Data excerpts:
• • • • •

(* ===== verification/Trap.v ===== *)
(** * The trap top half (src/run/lxp_trap.c)

    What runs on a guest's svc: the calls that act across slots (priorities, kill, sigreturn,
    fork, futex) and the fast system calls are answered on the frame; everything else is
    published for the coordinator and the frame is parked.  The table of fast calls is a
    parameter: [syscall] runs one on the coordinator's state, [syscall_flags] gives its
    flags. *)

From S2P Require Import Prelude Config Arena Errno Proc Guest Wait Pool Fd Process Runtime Event Region Lifecycle.
From S2P Require Import Signal SignalProps SysSignal Child SignalRoute Futex.
Local Open Scope Z_scope.

Definition LXP_NR_fork : Z := 2.
Definition LXP_NR_kill : Z := 37.
Definition LXP_NR_getpriority : Z := 96.
Definition LXP_NR_setpriority : Z := 97.
Definition LXP_NR_sigreturn : Z := 119.
Definition LXP_NR_clone : Z := 120.
Definition LXP_NR_rt_sigreturn : Z := 173.
Definition LXP_NR_vfork : Z := 190.
Definition LXP_NR_tkill : Z := 238.
Definition LXP_NR_futex : Z := 240.
Definition LXP_NR_tgkill : Z := 268.
Definition LXP_NR_futex_time64 : Z := 422.
Definition LXP_SYS_FAST : Z := 0x08.

Definition init_shutdown_signal (sig : Z) : bool :=
  (sig =? LXP_SIGUSR1) || (sig =? LXP_SIGUSR2) || (sig =? LXP_SIGTERM).

Section Trap.
Context {H : Type} (ops : os_task H) (core : os_core H) (now : option Z).
Context (syscall_flags : Z -> Z) (syscall : coord H -> Z -> Z -> list Z -> Z * coord H).
Implicit Types (c : coord H) (f : lxp_frame).

(** The frame, the state and the halt request (src/sys/lxp_sys_proc.c). *)
Definition trap_result : Type := lxp_frame * coord H * bool.

Definition ret_u32 f (v : Z) : lxp_frame := set_freg f 0 (u32 v).

(** ** Deferral *)

Definition set_deferred c (slot : Z) (d : deferred_req) : coord H :=
  let sl := slot_at (c_rt c) slot in
  set_c_rt c (put_slot (c_rt c) slot
    (mk_slot (sl_proc sl) (sl_resume sl) d (sl_syscall_r0 sl) (sl_generation sl) (sl_host_state sl) (sl_runnable sl))).

Definition defer_syscall c f (slot : Z) : lxp_frame * coord H :=
  if negb (slot_in slot) || negb (lxp_deferred_state_load (c_rt c) slot =? DEFER_IDLE)
  then (ret_u32 f (- LXP_EAGAIN), c)
  else
    let c := set_c_rt c (lxp_deferred_state_store (c_rt c) slot DEFER_FILLING) in
    let '(rc, p) := lxp_intent_begin (cproc c slot) LXP_INTENT_DEFERRED_SYSCALL in
    let c := put_cproc c slot p in
    if negb (rc =? 0)
    then (ret_u32 f (- LXP_EAGAIN), set_c_rt c (lxp_deferred_state_store (c_rt c) slot DEFER_IDLE))
    else
      let d := mk_deferred (freg f 0) (mk_ref slot (lxp_slot_generation (c_rt c) slot)) DEFER_FILLING in
      let c := set_deferred c slot d in
      let c := set_c_rt c (lxp_deferred_state_store (c_rt c) slot DEFER_READY) in
      lxp_park_frame ops core c f slot.

(** ** Priorities *)

Definition PRIO_PROCESS : Z := 0.
Definition PRIO_PGRP : Z := 1.
Definition PRIO_USER : Z := 2.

• • • • •

**Your task**
An exact copy of the lines above between the line holding "let c := put_cproc c slot p in" and the line holding "Definition PRIO_PROCESS : Z := 0.", inclusive, is the whole answer.

**Answer to the exercise**
    let c := put_cproc c slot p in
    if negb (rc =? 0)
    then (ret_u32 f (- LXP_EAGAIN), set_c_rt c (lxp_deferred_state_store (c_rt c) slot DEFER_IDLE))
    else
      let d := mk_deferred (freg f 0) (mk_ref slot (lxp_slot_generation (c_rt c) slot)) DEFER_FILLING in
      let c := set_deferred c slot d in
      let c := set_c_rt c (lxp_deferred_state_store (c_rt c) slot DEFER_READY) in
      lxp_park_frame ops core c f slot.

(** ** Priorities *)

Definition PRIO_PROCESS : Z := 0.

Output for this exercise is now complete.